Supongamos, amable lector, que estamos en el año del mundo tres mil ochocientos treinta, e imaginémonos por un momento en la más grotesca de las moradas humanas, en la notable ciudad de Antioquía. Por cierto que en Siria y otros países había un total de dieciséis ciudades de este nombre, aparte de aquella a que aludo particularmente. Pero
la nuestra
es la que recibió el nombre de Antioquia Epidafne a causa de su vecindad con el pueblo de Dafne, donde se alzaba un templo a dicha divinidad. Fue construida (aunque la cuestión está muy controvertida) por Seleuco Nicanor, primer rey del país después de Alejandro Magno, en memoria de su padre, Antíoco, y no tardó en convertirse en capital de los monarcas sirios. En los florecientes tiempos del imperio romano, Antioquía era la residencia habitual del prefecto de las provincias orientales, y muchos emperadores de la ciudad reina (entre los cuales cabe mencionar especialmente a Veras y a Valente) pasaron aquí la mayor parte de su tiempo. Pero advierto que estamos ya en la ciudad. Subamos a esa muralla, a fin de contemplar Antioquia y las comarcas circundantes.
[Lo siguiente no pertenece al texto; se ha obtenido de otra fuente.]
(** *** Changes of one client *)

Lemma calm_modify w i c c' :
  clients w !! i = Some c → subscribed w i c → quiet (total_of w) c c' → calm w (put i c' w).
Proof.
  intros Hi Hs Hq. split; try done.
  - intros j. unfold put, set_clients. cbn. destruct (decide (j = i)) as [->|Hne].
    + rewrite lookup_insert_eq, Hi. split; by eexists.
    + by rewrite lookup_insert_ne.
  - intros j cj cj' Hj. unfold put. cbn. intros [[<- <-]|[Hne Hj']]%lookup_insert_Some.
    + rewrite Hi in Hj. injection Hj as <-. split; [done|]. split; [by right|]. by left.
    + rewrite Hj in Hj'. injection Hj' as <-. split; [done|]. split; [by left|]. by left.
  - by left.
Qed.

Lemma runs_modify i c f w :
  clients w !! i = Some c → subscribed w i c → quiet (total_of w) c (f c) → runs (modify_client i f) w.
Proof.
  intros Hi Hs Hq. apply (safe_Ok _ _ _ tt (put i (f c) w)); [|by eapply calm_modify|done].
  unfold modify_client. by rewrite Hi.
Qed.

(** A change that keeps every client quiet, of whoever [i] is now. *)
Lemma runs_modify_engaged i f w :
  engaged w i → (∀ c, quiet (total_of w) c (f c)) → runs (modify_client i f) w.
Proof. intros (c & Hi & Hs) Hq. by eapply runs_modify. Qed.

Lemma post_quiet total c j : plain_job j = true → quiet total c (set_strand c (strand c ++ [j])).
Proof. intros Hj. apply (plain_change_quiet _ _ _ [j]). split; try done. cbn. by rewrite Hj. Qed.

Lemma runs_Post i j w : engaged w i → plain_job j = true → runs (Post i j) w.
Proof. intros He Hj. apply runs_modify_engaged; [done|]. intros c. by apply post_quiet. Qed.

(** *** Changes of the master peer *)

Lemma runs_master f w :
  (∀ m, Size (bitfield_ (as_peer (f m))) = Size (bitfield_ (as_peer m))) →
  (∀ m, handshake_message_ (f m) = handshake_message_ m) →
  (∀ m, peers_subscribers_ (f m) = peers_subscribers_ m) → runs (modify_master f) w.
Proof.
  intros Hs Hh Hsub. apply (safe_Ok _ _ _ tt (set_master w (f (master_peer_ w)))); [done| |done].
  split; try done.
  - cbn. apply Hs.
  - cbn. apply Hh.
  - intros j c c' Hj Hj'. cbn in Hj'. rewrite Hj in Hj'. injection Hj' as <-. split; [done|]. split; [by left|].
    unfold subs. cbn. rewrite Hsub. by left.
  - unfold subs. cbn. by rewrite Hsub.
  - by left.
Qed.
End WorldInvariant.
Lemma safe_request_blocks i ps w : holding has_active i w → runs (request_blocks i ps) w.
Proof.
  intros Hh. unfold request_blocks. eapply safe_bind; [by apply safe_request_loop|].
  intros [ps' rc] w1 _ Hh1. apply (safe_bind _ _ (fun _ w' => engaged w' i)).
  - unfold when. destruct (rc >? 0); [|apply safe_ret; by eapply holding_engaged].
    apply safe_active; [done|]. intros [p b].
    eapply safe_bind; [by apply safe_send_request; [apply active_posts|]|]. intros u w2 _ Hh2.
    eapply safe_mono; [by apply safe_advance|]. intros ? w3 Hh3. exact (holding_engaged _ _ _ Hh3).
  - intros u w2 _ He. apply runs_modify_engaged; [done|]. intros c. apply piece_wait_quiet.
Qed.

(** A change that touches neither clients nor subscribers nor the file jobs. *)
Lemma calm_same w w' :
  meta_pieces_ w' = meta_pieces_ w → clients w' = clients w →
  Size (bitfield_ (as_peer (master_peer_ w'))) = Size (bitfield_ (as_peer (master_peer_ w))) →
  handshake_message_ (master_peer_ w') = handshake_message_ (master_peer_ w) → subs w' = subs w →
  queue_ (a_worker_ (file_manager_ w')) = queue_ (a_worker_ (file_manager_ w)) →
  (keys_null (file_manager_ w) → keys_null (file_manager_ w')) → calm w w'.
Proof.
  intros Hm Hc Hs Hh Hsub Hq Hk. split; try done.
  - by rewrite Hc.
  - intros j c c' Hj. rewrite Hc, Hj. intros [= <-]. rewrite Hsub. split; [done|]. split; by left.
  - by rewrite Hsub.
  - rewrite Hq. by left.
Qed.

Lemma safe_ChoosePiece (neigh : Peer B) w :
  wf w → Size (bitfield_ neigh) = total_of w → safe (ChoosePiece neigh) (fun _ _ => True) w.
Proof.
  intros Hw Hsz. pose proof (wf_size _ Hw) as Hms. pose proof (wf_total _ Hw) as Ht.
  assert (Size (bitfield_ neigh) = Size (bitfield_ (as_peer (master_peer_ w)))) as Heq by (by rewrite Hms).
  pose proof (ChoosePiece_spec neigh w Heq) as Hspec. rewrite Hsz in Hspec. specialize (Hspec ltac:(lia)).
  unfold safe, wp.
  destruct (ChoosePiece neigh w) as [[[k|] w']| | | |]; try done.
  - destruct Hspec as (n & -> & _ & ->). split; [|done]. unfold chosen_world.
    destruct (end_game_ _); by apply calm_same.
  - destruct Hspec as [-> _]. by split.
Qed.

Lemma piece_size_read idx w : ∃ n, piece_size_of idx w = Ok (n, w).
Proof. unfold piece_size_of, mbind, ST_bind, TotalPiecesCount. destruct (idx =? _); by eexists. Qed.

(** The client is not choked by its peer, or its bitfield is of no use. *)
Lemma safe_TryToRequestPiece i w : wf w → engaged w i → runs (TryToRequestPiece i) w.
Proof.
  intros Hw He. pose proof He as (c & Hi & Hs). unfold TryToRequestPiece. apply (safe_get_client i c); [done|].
  destruct (wf_clients _ Hw i c Hi) as [Hok _].
  destruct (active_piece_ c) as [[p b]|] eqn:Ea.
  - destruct (piece_size_read (index p) w) as [n En]. apply (safe_read _ _ _ _ n); [done|].
    destruct (_ =? 0); [by apply safe_ret|]. apply safe_request_blocks. exists c. split_and!; [done|done|by eexists].
  - apply (safe_read _ _ _ _ (master_peer_ w)); [done|]. apply (safe_read _ _ _ _ (Z.of_nat (total_of w))); [done|].
    destruct (_ =? _); [by eapply runs_safe, (safe_send_not_interested anyone); [..|by apply engaged_holding]|].
    destruct (IsRemoteChoked c) eqn:Ech; [by apply safe_ret|].
    assert (sized (total_of w) c) as Hsz by (destruct (ok_choked _ _ Hok); [congruence|done]).
    apply (safe_bind _ _ (fun _ w' => engaged w' i)).
    { unfold when. destruct (negb _); [|by apply safe_ret]. eapply safe_mono;
        [apply (safe_send_interested anyone); [done|done|by apply engaged_holding]|].
      intros u w1 Hh1. exact (holding_engaged _ _ _ Hh1). }
    intros u w1 Hc1 He1. apply (safe_bind _ _ (fun _ w' => engaged w' i)).
    { unfold safe. eapply wp_mono; [apply safe_ChoosePiece; [by eapply calm_wf|by rewrite (calm_total _ _ Hc1)]|].
      intros k w2 [Hc2 _]. split; [done|]. by eapply engaged_calm. }
    intros [k|] w2 Hc2 He2; [|by apply safe_ret].
    destruct (piece_size_read k w2) as [n En]. apply (safe_read _ _ _ _ n); [done|].
    eapply safe_bind.
    { apply (safe_modify anyone has_active); [by apply engaged_holding|]. intros c' _. split; [apply activity_quiet|by eexists]. }
    intros u3 w3 _ Hh3. by apply safe_request_blocks.
Qed.

(** *** All subscribers *)

Lemma subscribers_engaged w l : wf w → subscribers w = Ok (l, w) → Forall (engaged w) l.
Proof.
  intros Hw [= <-]. apply list.Forall_forall. intros j ([a j'] & -> & Ha)%list_elem_of_fmap.
  apply elem_of_map_to_list in Ha. destruct (wf_subs _ Hw a j' Ha) as (c & Hj & Hip). cbn.
  exists c. split; [done|]. right. by rewrite Hip.
Qed.

Lemma safe_subscribers {A} (f : list nat → ST (World B) A) R w :
  wf w → (∀ l, Forall (engaged w) l → safe (f l) R w) → safe (subscribers ≫= f) R w.
Proof.
  intros Hw Hf. eapply safe_read; [reflexivity|]. apply Hf. by apply subscribers_engaged.
Qed.

Lemma safe_for_each (body : nat → ST (World B) unit) l w :
  wf w → Forall (engaged w) l → (∀ j w', wf w' → engaged w' j → runs (body j) w') → runs (for_each l body) w.
Proof.
  intros Hw Hl Hb. revert w Hw Hl. induction l as [|j l IH]; intros w Hw Hl; cbn [for_each]; [by apply safe_ret|].
  apply list.Forall_cons in Hl as [Hj Hl]. apply safe_seq; [by apply Hb|]. intros u w1 Hc.
  apply IH; [by eapply calm_wf|]. eapply list.Forall_impl; [exact Hl|]. intros j'. by apply engaged_calm.
Qed.

Lemma safe_SendHaveToAll n w : wf w → runs (SendHaveToAll n) w.
Proof.
  intros Hw. apply safe_subscribers; [done|]. intros l Hl. apply safe_for_each; [done|done|].
  intros j w' _ He. pose proof He as (c & Hj & _). apply (safe_get_client j c); [done|]. apply safe_when. intros _.
  eapply runs_safe, (safe_send_have anyone); [done|by apply engaged_holding].
Qed.

Lemma safe_post_all (job : Job) w :
  wf w → plain_job job = true → runs (peers ← subscribers; for_each peers (fun j => Post j job)) w.
Proof.
  intros Hw Hj. apply safe_subscribers; [done|]. intros l Hl. apply safe_for_each; [done|done|].
  intros j w' _ He. by apply runs_Post.
Qed.

Lemma safe_DistributorsCount w : wf w → safe DistributorsCount (fun _ _ => True) w.
Proof.
  intros Hw. apply safe_subscribers; [done|]. intros l Hl.
  assert (∃ n, count_distributors l w = Ok (n, w)) as [n En].
  { induction Hl as [|j l (c & Hj & _) _ [n IH]]; cbn [count_distributors]; [by eexists|].
    unfold get_client, mbind, ST_bind. rewrite Hj. cbn. rewrite IH. by eexists. }
  by eapply safe_Ok.
Qed.

(** *** Cancelling *)

Lemma safe_send_cancel i id b l w : engaged w i → safe (send_cancel i id b l) (fun _ w' => engaged w' i) w.
Proof.
  intros He. unfold send_cancel. eapply safe_bind.
  { apply (safe_send_msg anyone); [done|by apply engaged_holding|apply put_fields_length]. }
  intros u w1 _ Hh. unfold safe. eapply wp_mono.
  - apply (safe_modify anyone anyone); [exact Hh|]. intros c _. split; [|done]. unfold dec_blocks_num.
    destruct (active_piece_ c) as [[p b']|]; [apply activity_quiet|done].
  - intros u2 w2 [Hc Hh2]. split; [done|exact (holding_engaged _ _ _ Hh2)].
Qed.

Lemma safe_cancel_loop n i id b l w :
  engaged w i → l ≤ (Z.of_nat n + 1) * most_request_size →
  safe (cancel_loop n i id b l) (fun _ w' => engaged w' i) w.
Proof.
  revert b l w. induction n as [|n IH]; intros b l w He Hl; cbn [cancel_loop];
    destruct (Z.gtb_spec l most_request_size) as [Hg|Hg]; try (by apply safe_send_cancel); [lia|].
  eapply safe_bind; [by apply safe_send_cancel|]. intros u w1 _ He1. apply IH; [done|lia].
Qed.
—¿Qué río es ése, tan ancho y rápido, que se abre camino entre innumerables saltos, a través de la confusa multitud de las montañas, y de la multitud no menos confusa de los edificios?

—Es el Orontes. Sus aguas son las únicas visibles, fuera de las del Mediterráneo, que se tiende como un ancho espejo a unas doce millas al sur. Todo el mundo ha visto el Mediterráneo, pero permítame decirle que muy pocos han podido tener un atisbo de Antioquía. Cuando digo pocos, aludo a personas como usted y como yo, que poseen al mismo tiempo las ventajas de una educación moderna. Deje, pues, de contemplar el mar y conceda toda su atención a la masa de edificios que se tiende por debajo de nosotros. Recordará que estamos en el año del mundo tres mil ochocientos treinta. Si fuera más tarde —si, por ejemplo, estuviéramos en el año de Nuestro Señor mil ochocientos cuarenta y cinco—, nos veríamos privados de tan extraordinario espectáculo. En el siglo diecinueve Antioquia es —o, mejor dicho,
será
— un lamentable montón de ruinas. Para ese entonces habrá quedado destruida, en tres ocasiones diferentes, por tres terremotos sucesivos, Y a decir verdad, lo poco que quede de ella estará en un estado tan ruinoso y desolado que el patriarca habrá trasladado su residencia a Damasco. ¡Ah, muy bien! Veo que aprovecha usted mi consejo y se dedica a inspeccionar los lugares,

satisfaciendo sus ojos

con los recuerdos y los monumentos famosos

que tanto renombre dan a esta ciudad.